= REQUIREMENT =
Run through the data and copy out every line that mentions the word "paymentFeeRateBasisPoints".

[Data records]

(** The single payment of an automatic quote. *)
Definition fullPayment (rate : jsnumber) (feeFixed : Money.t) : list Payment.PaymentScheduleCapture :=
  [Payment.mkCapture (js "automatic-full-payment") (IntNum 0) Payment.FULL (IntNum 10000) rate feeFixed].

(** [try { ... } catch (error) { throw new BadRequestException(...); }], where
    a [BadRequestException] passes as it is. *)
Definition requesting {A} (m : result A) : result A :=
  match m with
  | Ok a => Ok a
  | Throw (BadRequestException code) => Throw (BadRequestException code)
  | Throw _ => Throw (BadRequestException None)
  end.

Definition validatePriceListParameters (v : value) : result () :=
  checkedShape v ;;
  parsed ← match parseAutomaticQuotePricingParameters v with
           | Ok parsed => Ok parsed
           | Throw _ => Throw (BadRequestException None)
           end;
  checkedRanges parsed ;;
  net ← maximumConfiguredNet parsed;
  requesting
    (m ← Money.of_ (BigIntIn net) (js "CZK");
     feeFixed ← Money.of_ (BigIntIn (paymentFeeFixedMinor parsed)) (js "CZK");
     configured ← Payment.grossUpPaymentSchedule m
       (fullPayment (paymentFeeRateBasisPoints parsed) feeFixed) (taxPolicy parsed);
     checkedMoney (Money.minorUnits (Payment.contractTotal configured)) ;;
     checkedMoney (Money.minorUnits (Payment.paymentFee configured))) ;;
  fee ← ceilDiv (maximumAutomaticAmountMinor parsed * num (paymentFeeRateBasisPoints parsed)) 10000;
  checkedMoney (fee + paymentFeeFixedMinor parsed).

--

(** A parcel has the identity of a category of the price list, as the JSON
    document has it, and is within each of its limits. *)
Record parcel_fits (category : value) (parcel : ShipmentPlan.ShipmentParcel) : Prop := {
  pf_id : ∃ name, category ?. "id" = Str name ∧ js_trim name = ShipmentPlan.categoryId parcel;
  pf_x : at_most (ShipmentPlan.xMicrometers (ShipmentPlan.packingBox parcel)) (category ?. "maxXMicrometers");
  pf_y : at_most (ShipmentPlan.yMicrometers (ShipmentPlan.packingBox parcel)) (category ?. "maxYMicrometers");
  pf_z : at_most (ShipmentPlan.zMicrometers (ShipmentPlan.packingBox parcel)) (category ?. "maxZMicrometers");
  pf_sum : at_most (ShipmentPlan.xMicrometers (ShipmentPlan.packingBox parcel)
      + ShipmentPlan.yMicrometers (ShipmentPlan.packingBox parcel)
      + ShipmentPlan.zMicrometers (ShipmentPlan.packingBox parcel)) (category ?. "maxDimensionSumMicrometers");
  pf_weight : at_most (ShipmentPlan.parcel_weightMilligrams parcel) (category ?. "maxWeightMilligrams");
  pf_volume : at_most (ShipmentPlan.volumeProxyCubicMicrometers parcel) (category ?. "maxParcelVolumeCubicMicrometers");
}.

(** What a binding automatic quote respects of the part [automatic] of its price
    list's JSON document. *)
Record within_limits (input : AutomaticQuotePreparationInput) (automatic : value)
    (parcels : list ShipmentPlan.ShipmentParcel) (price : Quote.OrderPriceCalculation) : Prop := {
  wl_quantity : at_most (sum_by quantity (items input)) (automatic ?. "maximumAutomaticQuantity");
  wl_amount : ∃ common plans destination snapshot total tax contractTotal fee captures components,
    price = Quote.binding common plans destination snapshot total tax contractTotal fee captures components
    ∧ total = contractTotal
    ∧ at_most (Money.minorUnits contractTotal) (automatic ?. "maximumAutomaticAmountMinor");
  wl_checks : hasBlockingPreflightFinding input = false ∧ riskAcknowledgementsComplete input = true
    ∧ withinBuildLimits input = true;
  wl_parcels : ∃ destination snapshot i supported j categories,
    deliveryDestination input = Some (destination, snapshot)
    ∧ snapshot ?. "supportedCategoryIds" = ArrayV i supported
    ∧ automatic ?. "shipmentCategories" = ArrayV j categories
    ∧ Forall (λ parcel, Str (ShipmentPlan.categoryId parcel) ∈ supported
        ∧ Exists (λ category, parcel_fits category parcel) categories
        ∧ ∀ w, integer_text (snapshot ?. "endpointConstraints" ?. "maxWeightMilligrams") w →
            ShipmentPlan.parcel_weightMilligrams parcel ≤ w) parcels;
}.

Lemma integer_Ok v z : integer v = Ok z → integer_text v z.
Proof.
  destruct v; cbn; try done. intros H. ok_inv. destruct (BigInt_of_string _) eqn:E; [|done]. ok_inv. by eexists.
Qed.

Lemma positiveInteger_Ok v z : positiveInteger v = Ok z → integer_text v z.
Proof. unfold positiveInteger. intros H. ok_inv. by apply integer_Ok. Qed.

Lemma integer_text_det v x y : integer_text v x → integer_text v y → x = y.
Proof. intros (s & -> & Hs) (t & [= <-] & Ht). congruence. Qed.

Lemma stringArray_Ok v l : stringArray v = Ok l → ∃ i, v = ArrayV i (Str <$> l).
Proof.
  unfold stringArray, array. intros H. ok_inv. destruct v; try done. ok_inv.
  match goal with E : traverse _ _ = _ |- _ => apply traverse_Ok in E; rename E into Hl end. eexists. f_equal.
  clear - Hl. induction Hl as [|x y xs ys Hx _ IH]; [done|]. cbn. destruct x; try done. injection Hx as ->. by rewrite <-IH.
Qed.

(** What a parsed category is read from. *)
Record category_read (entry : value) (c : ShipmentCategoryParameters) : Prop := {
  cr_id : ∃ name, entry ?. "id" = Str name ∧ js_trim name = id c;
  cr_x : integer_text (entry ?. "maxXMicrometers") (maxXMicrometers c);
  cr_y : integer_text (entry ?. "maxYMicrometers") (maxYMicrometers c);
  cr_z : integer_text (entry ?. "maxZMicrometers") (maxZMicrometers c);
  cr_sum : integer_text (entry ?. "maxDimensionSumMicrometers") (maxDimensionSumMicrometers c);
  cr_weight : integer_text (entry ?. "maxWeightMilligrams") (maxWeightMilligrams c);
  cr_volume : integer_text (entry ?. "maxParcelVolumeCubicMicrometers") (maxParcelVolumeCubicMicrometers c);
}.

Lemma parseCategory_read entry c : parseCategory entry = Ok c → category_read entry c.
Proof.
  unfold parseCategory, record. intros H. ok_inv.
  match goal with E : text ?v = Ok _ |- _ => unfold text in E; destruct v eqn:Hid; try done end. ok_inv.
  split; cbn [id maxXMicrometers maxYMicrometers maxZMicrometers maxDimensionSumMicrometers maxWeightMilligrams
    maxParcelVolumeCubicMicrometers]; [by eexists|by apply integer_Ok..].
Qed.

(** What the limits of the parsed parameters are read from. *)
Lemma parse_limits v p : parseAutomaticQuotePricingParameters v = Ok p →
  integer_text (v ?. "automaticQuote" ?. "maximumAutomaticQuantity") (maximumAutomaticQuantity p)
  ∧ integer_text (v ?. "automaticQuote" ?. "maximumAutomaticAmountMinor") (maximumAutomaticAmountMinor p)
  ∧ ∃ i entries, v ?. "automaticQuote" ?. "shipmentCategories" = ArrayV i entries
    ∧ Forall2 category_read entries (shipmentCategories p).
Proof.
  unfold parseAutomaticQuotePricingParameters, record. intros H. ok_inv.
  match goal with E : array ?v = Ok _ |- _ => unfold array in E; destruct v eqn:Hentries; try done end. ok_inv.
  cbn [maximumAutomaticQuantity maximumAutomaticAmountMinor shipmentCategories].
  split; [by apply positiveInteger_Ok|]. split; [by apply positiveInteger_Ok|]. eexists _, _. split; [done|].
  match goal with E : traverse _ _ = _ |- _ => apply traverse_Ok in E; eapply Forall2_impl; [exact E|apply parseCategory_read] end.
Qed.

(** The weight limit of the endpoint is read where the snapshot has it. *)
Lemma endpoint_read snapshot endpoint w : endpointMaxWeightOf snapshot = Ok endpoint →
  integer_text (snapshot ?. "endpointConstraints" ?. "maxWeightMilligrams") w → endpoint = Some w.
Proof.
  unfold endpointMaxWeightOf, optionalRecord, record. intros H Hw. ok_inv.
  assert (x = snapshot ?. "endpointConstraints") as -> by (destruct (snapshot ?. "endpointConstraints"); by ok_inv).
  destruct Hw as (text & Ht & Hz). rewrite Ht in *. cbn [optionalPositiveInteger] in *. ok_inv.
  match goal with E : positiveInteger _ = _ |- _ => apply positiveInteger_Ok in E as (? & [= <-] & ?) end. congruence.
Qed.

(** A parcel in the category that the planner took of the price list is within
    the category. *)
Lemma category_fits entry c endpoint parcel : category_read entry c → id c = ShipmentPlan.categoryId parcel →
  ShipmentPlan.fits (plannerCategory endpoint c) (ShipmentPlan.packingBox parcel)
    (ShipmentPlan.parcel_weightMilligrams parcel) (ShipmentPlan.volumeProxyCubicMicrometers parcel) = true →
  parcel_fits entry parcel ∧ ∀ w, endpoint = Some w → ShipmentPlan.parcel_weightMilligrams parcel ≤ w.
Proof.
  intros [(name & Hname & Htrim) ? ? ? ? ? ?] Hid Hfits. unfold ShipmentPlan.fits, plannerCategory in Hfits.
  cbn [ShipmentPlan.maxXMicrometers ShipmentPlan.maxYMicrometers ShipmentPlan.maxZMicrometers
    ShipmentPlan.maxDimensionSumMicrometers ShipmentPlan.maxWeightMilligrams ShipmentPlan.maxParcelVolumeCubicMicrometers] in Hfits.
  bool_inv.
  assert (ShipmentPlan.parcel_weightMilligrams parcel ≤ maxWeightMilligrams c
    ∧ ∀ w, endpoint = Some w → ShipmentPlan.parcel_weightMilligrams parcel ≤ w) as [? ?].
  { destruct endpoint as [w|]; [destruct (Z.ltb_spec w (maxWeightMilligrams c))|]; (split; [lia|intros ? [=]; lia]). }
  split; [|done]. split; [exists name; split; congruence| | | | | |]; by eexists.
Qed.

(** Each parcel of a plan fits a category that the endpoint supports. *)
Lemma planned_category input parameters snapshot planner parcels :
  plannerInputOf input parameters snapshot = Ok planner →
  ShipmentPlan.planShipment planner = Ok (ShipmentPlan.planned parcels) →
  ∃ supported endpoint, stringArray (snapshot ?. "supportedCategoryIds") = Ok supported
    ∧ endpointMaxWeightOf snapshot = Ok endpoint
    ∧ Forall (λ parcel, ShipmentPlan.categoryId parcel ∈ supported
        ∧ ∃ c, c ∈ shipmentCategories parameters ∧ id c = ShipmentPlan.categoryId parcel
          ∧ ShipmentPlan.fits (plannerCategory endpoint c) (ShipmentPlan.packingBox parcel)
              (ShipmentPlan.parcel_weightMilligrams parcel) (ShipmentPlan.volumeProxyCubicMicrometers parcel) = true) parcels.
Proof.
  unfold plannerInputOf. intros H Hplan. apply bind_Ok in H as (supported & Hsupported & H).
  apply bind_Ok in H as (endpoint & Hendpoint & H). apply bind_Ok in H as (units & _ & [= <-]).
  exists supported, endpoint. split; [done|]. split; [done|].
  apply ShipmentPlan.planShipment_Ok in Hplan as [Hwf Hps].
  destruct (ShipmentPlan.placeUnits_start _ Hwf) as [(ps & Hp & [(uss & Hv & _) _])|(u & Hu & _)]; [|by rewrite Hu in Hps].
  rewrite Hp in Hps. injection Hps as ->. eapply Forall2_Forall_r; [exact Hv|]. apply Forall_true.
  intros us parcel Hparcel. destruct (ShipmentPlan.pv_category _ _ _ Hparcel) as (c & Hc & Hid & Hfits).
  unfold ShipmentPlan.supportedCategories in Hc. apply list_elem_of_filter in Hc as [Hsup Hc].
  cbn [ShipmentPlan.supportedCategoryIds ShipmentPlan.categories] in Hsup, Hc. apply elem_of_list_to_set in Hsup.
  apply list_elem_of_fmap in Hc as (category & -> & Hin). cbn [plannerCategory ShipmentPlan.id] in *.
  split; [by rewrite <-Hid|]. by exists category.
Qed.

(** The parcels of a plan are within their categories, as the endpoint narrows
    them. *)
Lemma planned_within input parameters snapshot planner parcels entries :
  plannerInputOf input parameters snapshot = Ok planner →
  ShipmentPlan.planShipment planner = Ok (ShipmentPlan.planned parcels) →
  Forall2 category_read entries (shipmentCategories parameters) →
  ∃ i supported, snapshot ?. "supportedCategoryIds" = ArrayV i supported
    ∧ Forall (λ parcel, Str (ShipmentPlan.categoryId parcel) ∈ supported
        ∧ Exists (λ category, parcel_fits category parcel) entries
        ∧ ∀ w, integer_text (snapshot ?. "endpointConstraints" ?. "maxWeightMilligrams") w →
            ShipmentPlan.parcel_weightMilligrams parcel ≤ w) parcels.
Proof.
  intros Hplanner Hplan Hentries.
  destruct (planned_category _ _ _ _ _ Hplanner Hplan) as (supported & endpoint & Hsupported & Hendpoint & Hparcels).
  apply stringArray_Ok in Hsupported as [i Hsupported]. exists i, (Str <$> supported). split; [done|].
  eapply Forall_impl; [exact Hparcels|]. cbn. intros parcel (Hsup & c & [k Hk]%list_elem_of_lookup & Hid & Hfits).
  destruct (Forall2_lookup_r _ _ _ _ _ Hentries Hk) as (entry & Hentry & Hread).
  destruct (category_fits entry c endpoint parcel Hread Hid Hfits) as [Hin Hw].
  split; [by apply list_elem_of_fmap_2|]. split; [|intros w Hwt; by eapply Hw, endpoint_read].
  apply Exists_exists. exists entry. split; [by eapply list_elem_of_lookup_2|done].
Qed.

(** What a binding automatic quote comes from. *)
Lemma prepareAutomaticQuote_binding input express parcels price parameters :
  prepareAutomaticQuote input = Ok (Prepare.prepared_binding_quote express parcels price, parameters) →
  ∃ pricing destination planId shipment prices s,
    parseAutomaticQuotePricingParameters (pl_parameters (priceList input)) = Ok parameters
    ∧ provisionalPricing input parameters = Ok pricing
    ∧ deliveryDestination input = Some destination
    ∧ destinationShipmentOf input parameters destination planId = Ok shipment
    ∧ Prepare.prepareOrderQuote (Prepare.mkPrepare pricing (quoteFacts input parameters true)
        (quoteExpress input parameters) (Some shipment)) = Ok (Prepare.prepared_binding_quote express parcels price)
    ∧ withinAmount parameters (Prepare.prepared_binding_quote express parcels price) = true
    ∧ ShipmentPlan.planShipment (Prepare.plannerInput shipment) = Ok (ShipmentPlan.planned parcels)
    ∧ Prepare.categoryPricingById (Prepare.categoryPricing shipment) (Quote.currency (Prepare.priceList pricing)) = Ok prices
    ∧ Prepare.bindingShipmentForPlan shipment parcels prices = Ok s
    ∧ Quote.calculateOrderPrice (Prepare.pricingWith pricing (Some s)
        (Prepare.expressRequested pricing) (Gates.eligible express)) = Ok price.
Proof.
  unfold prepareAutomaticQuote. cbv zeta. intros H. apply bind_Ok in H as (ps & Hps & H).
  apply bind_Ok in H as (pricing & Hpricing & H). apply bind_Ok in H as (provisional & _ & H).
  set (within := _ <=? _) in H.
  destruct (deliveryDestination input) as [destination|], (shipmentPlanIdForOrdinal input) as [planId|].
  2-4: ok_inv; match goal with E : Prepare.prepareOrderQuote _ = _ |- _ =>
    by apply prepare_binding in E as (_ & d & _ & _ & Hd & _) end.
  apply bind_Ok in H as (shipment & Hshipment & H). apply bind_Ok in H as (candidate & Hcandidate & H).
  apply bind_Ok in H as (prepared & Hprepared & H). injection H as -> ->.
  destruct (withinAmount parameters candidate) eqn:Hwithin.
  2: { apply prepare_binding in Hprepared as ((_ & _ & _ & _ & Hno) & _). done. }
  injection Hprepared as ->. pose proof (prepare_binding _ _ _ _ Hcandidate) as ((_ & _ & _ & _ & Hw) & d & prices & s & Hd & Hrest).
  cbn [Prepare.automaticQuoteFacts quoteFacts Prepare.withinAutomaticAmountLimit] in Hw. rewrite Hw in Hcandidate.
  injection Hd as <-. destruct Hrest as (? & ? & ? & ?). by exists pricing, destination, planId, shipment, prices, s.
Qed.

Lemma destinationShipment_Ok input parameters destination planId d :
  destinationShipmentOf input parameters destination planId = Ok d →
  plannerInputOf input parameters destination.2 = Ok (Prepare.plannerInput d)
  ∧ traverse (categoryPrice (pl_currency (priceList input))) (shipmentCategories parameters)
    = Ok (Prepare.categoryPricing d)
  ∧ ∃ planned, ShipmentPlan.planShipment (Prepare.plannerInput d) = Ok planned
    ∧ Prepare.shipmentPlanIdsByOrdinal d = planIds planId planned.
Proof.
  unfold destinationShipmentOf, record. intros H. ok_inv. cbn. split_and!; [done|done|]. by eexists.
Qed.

= TASK RESPONSE =
       (fullPayment (paymentFeeRateBasisPoints parsed) feeFixed) (taxPolicy parsed);
  fee ← ceilDiv (maximumAutomaticAmountMinor parsed * num (paymentFeeRateBasisPoints parsed)) 10000;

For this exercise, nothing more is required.